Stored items
######
(** What a run that got its contexts leaves, from the entries [es1] once requested *)
Definition stage2_state (es1 : entries) (w : W) (s : st) : st :=
  add_findings (new_findings w es1) (mkSt w (Some (dumps (manifest_doc (map (mark w) es1)))) (st_session s)).
Definition stage2_result (es1 : entries) (w : W) (n : nat) : Stage2Result :=
  mkStage2 (match pendings w es1 with [] => "done" | _ => "paused" end)
    (new_findings w es1) (pendings w es1) n (length (List.filter (arrived w) es1)).

Lemma run_stage2_ok es s ts op :
  manifest_wf op es (st_world s) -> on_disk es s -> Forall is_ascii ts -> (forall o, op = Some o -> is_ascii o) ->
  exists w, (exists e t, run_stage2 ts op s = (with_world w s, Raise e) /\ t ∈ uncovered es ts /\ context_provider t = Raise e) \/
  exists es1,
    match omap (unreadable w) es1 with
    | [] => run_stage2 ts op s = (stage2_state es1 w s, Ok (stage2_result es1 w (length (uncovered es ts))))
    | x :: _ => exists before e, before ++ [e] `prefix_of` es1 /\ unreadable w e = Some x /\
        run_stage2 ts op s = (add_findings (new_findings w before) (mkSt w (Some (dumps (manifest_doc es1))) (st_session s)), Raise x)
    end /\
    manifest_wf op es1 w /\
    (operation op = None -> (forall t, t ∈ ts -> exists id b, (id, (t, b)) ∈ es1) /\ (forall e, e ∈ es -> e ∈ es1)) /\
    (forall o, operation op = Some o -> es1 = under_operation o es (uncovered es ts)) /\
    (uncovered es ts = [] -> es1 = es /\ w = st_world s).
Proof.
  intros Hwf Hd Hasc Hop.
  assert (forall (A : Type) (k : list pyval -> payload -> M A), (v ← load_manifest; d ← st_lift (items v "values"); already ← st_lift (targets_in d); k already d) s
    = k (map PStr (targets_of es)) (map enc es) s) as Hload.
  { intros A k. rewrite (st_bind_Ok _ _ _ _ _ (load_manifest_ok op es s Hwf Hd)), (st_bind_Ok _ _ s s (map enc es)) by done.
    rewrite (st_bind_Ok _ _ s s (map (fun e => PStr e.2.1) es)) by (unfold st_lift; by rewrite targets_in_enc).
    unfold targets_of. by rewrite List.map_map. }
  destruct (request_loop_ok (targets_of es) op ts es 0 s Hwf Hasc Hop) as [w [(e & t & Hrun & Ht & He)|(es1 & Hrun & Hwf1 & Hnone & Hsome & Hsame)]];
    exists w; [left|right].
  - exists e, t. split_and!; [|done|done]. unfold run_stage2. rewrite Hload. unfold mbind, st_bind. by rewrite Hrun.
  - exists es1. split_and!; try done.
    + pose proof (ingest_loop_ok es1 (mkProgress [] [] 0) (mkSt w (Some (dumps (PDict (map enc es1)))) (st_session s))) as Hi. cbn [st_world] in Hi.
      unfold run_stage2. rewrite Hload, (st_bind_Ok _ _ _ _ _ Hrun). cbn [fst].
      unfold save_manifest at 1, st_modify at 1. rewrite (st_bind_Ok _ _ _ (mkSt w (Some (dumps (PDict (map enc es1)))) (st_session s)) tt) by done.
      destruct (omap (unreadable w) es1) as [|x xs].
      * rewrite (st_bind_Ok _ _ _ _ _ Hi). cbn [st_world pr_findings pr_pending pr_ingested fst snd].
        unfold save_manifest, st_modify. reflexivity.
      * destruct Hi as (before & e & Hp & He & Hi). exists before, e. split_and!; [done|done|]. exact (st_bind_Raise _ _ _ _ _ Hi).
    + intros Hn. destruct (Hnone Hn) as (H1 & H2 & H3). split.
      * intros t Ht. destruct (H1 t Ht) as [Hin|?]; [|done]. apply list_elem_of_fmap in Hin as ([id [t' b]] & -> & Hin). apply H2. eauto.
      * intros e He. apply H3; [done|]. apply list_elem_of_fmap. by exists e.
Qed.

(** Once marked, what arrived is not read again *)
Lemma unreadable_marked w es : omap (unreadable w) es = [] -> omap (unreadable w) (map (mark w) es) = [].
Proof.
  induction es as [|[id [t b]] es IH]; [done|]. cbn [map omap list_omap]. intros Hr.
  assert (unreadable w (id, (t, b)) = None) as Hu by (by destruct (unreadable w (id, (t, b)))).
  rewrite Hu in Hr. unfold unreadable, mark in *. cbn [fst snd] in *. destruct (b || arrived w (id, (t, b))) eqn:Hb; [by apply IH|].
  apply orb_false_iff in Hb as [-> _]. destruct (response w id); [by apply IH|done].
Qed.

Definition covers (es : entries) (ts : list string) : Prop := forall t, t ∈ ts -> exists id b, (id, (t, b)) ∈ es.

Lemma uncovered_none es ts : covers es ts -> uncovered es ts = [].
Proof.
  intros Hc. apply filter_all_false. intros t Ht. apply negb_false_iff, bool_decide_eq_true. destruct (Hc t Ht) as (id & b & Hin).
  apply list_elem_of_fmap. by exists (id, (t, b)).
Qed.

Lemma mark_wf op es w : manifest_wf op es w -> manifest_wf op (map (mark w) es) w.
Proof.
  intros [Hnd Hall]. split; [by rewrite <- list_fmap_compose|]. apply Forall_fmap. eapply Forall_impl; [exact Hall|]. by intros [].
Qed.

Lemma covers_mark w es ts : covers es ts <-> covers (map (mark w) es) ts.
Proof.
  split; intros Hc t Ht; destruct (Hc t Ht) as (id & b & He).
  - exists id, (mark w (id, (t, b))).2.2. apply list_elem_of_fmap. by exists (id, (t, b)).
  - apply list_elem_of_fmap in He as ([id' [t' b']] & [= -> -> ->] & He). by exists id', b'.
Qed.

Lemma finding_ids_added fs (se : @AuditSession Principal) :
  Session.finding_ids (foldl (fun a f => add_finding_id (Finding.finding_id f) a) se fs) = Session.finding_ids se ++ map Finding.finding_id fs.
Proof. revert se. induction fs as [|f fs IH]; intros se; cbn; [by rewrite app_nil_r|]. rewrite IH. cbn. by rewrite <- app_assoc. Qed.

(** A run over what a run left behind, when every target is covered *)
Lemma run_stage2_again op es1 w s ts n :
  manifest_wf op es1 w -> Forall is_ascii ts -> (forall o, op = Some o -> is_ascii o) -> covers es1 ts -> omap (unreadable w) es1 = [] ->
  run_stage2 ts op (stage2_state es1 w s) =
    (stage2_state es1 w s, Ok (mkStage2 (s2_status (stage2_result es1 w n)) [] (s2_pending (stage2_result es1 w n)) 0 0)).
Proof.
  intros Hwf Hasc Hop Hc Hread. set (es' := map (mark w) es1).
  destruct (pendings_marked w es1) as [Hp1 Hp2], (new_findings_marked w es1) as [Hn1 Hn2]. fold es' in Hp1, Hp2, Hn1, Hn2.
  assert (uncovered es' ts = []) as Hun by by apply uncovered_none, covers_mark.
  destruct (run_stage2_ok es' (stage2_state es1 w s) ts op) as [w2 [(e & t & _ & Ht & _)|(es2 & Hrun & _ & _ & _ & Hsame)]];
    [by apply mark_wf|by left|done|done| |].
  - rewrite Hun in Ht. by apply not_elem_of_nil in Ht.
  - destruct (Hsame Hun) as [-> ->]. change (st_world (stage2_state es1 w s)) with w in Hrun. rewrite (unreadable_marked w es1 Hread : omap (unreadable w) es' = []) in Hrun.
    rewrite Hrun, Hun. unfold stage2_result, stage2_state. cbn [st_world add_findings s2_status s2_pending].
    rewrite Hn1, Hn2, Hp1, add_findings_nil. cbn [length]. f_equal. unfold add_findings. cbn [st_world st_session st_manifest].
    do 4 f_equal. unfold es'. rewrite List.map_map. apply List.map_ext. intros e. apply mark_idemp.
Qed.

(** C22. Stage 2 makes progress and resumes, over a well-formed manifest, on disk or absent.
    A run raises only what the context of a target without an entry raises, and then leaves
    the manifest and the session, or what reading an answer that arrived raises besides a
    refusal to extract from it, and then the requests are in the manifest but no answer is
    marked, although the session got the ids of those before.  Otherwise it requests each
    of the targets without an entry, ingests what arrived for the entries not ingested,
    lists as pending exactly the entries that remain, is done when there is none, and
    appends exactly the ids of its findings to the session.  Without an operation id every
    target given gets its entry and no entry is lost; with one all the requests have that
    one id, so one entry stands for the last target only.  Whenever every target has its
    entry, running again on what was left requests nothing, ingests nothing, repeats no
    finding and changes nothing. *)
Theorem run_stage2_resumes es s ts op
    (Hwf : manifest_wf op es (st_world s)) (Hd : on_disk es s) (Hasc : Forall is_ascii ts) (Hop : forall o, op = Some o -> is_ascii o) :
  match run_stage2 ts op s with
  | (s', Raise e) =>
      (st_manifest s' = st_manifest s /\ st_session s' = st_session s /\ exists t, t ∈ uncovered es ts /\ context_provider t = Raise e) \/
      exists es1 before en, manifest_wf op es1 (st_world s') /\ st_manifest s' = Some (dumps (manifest_doc es1)) /\
        before ++ [en] `prefix_of` es1 /\ unreadable (st_world s') en = Some e /\
        Session.finding_ids (st_session s') =
          Session.finding_ids (st_session s) ++ map Finding.finding_id (new_findings (st_world s') before)
  | (s', Ok r) => exists es1, let w := st_world s' in let es' := map (mark w) es1 in
      manifest_wf op es' w /\ st_manifest s' = Some (dumps (manifest_doc es')) /\
      (operation op = None -> covers es' ts /\ forall e, e ∈ es -> e ∈ es1) /\
      (forall o, operation op = Some o -> es1 = under_operation o es (uncovered es ts)) /\
      s2_requested r = length (uncovered es ts) /\ s2_findings r = new_findings w es1 /\
      s2_ingested r = length (List.filter (arrived w) es1) /\
      s2_pending r = map fst (List.filter (fun e => negb e.2.2) es') /\
      (s2_done r = true <-> forall e, e ∈ es' -> e.2.2 = true) /\
      Session.finding_ids (st_session s') =
        Session.finding_ids (st_session s) ++ map Finding.finding_id (s2_findings r) /\
      (covers es' ts -> run_stage2 ts op s' = (s', Ok (mkStage2 (s2_status r) [] (s2_pending r) 0 0)))
  end.
Proof.
  destruct (run_stage2_ok es s ts op Hwf Hd Hasc Hop) as [w [(e & t & -> & Ht & He)|(es1 & Hrun & Hwf1 & Hnone & Hsome & _)]];
    [left; split_and!; [done..|]; by exists t|].
  destruct (omap (unreadable w) es1) as [|x xs] eqn:Hread.
  2: { destruct Hrun as (before & en & Hp & He & ->). right. exists es1, before, en. split_and!; try done. apply finding_ids_added. }
  rewrite Hrun. destruct (pendings_marked w es1) as [_ Hp2]. exists es1. cbv zeta. change (st_world (stage2_state es1 w s)) with w.
  split_and!; try done.
  - by apply mark_wf.
  - intros Hn. destruct (Hnone Hn) as [H1 H2]. split; [by apply covers_mark|done].
  - unfold s2_done, stage2_result. cbn [s2_status]. rewrite Hp2. split.
    + intros Hdone [id [t b]] He. destruct b; [done|].
      assert ((id, (t, false)) ∈ List.filter (fun e => negb e.2.2) (map (mark w) es1)) as Hf.
      { apply list_elem_of_In, filter_In. split; [by apply list_elem_of_In|done]. }
      destruct (List.filter _ (map (mark w) es1)); [by apply not_elem_of_nil in Hf|done].
    + intros Hall. rewrite filter_all_false; [done|]. intros e He. by rewrite (Hall e He).
  - apply finding_ids_added.
  - intros Hc. apply run_stage2_again; try done. by eapply covers_mark.
Qed.
End stage2.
######
● **What to work on**: Look through the entries above. Extract each line with the word "eapply".

● **Your response**:
  intros [Hnd Hall]. split; [by rewrite <- list_fmap_compose|]. apply Forall_fmap. eapply Forall_impl; [exact Hall|]. by intros [].
  - intros Hc. apply run_stage2_again; try done. by eapply covers_mark.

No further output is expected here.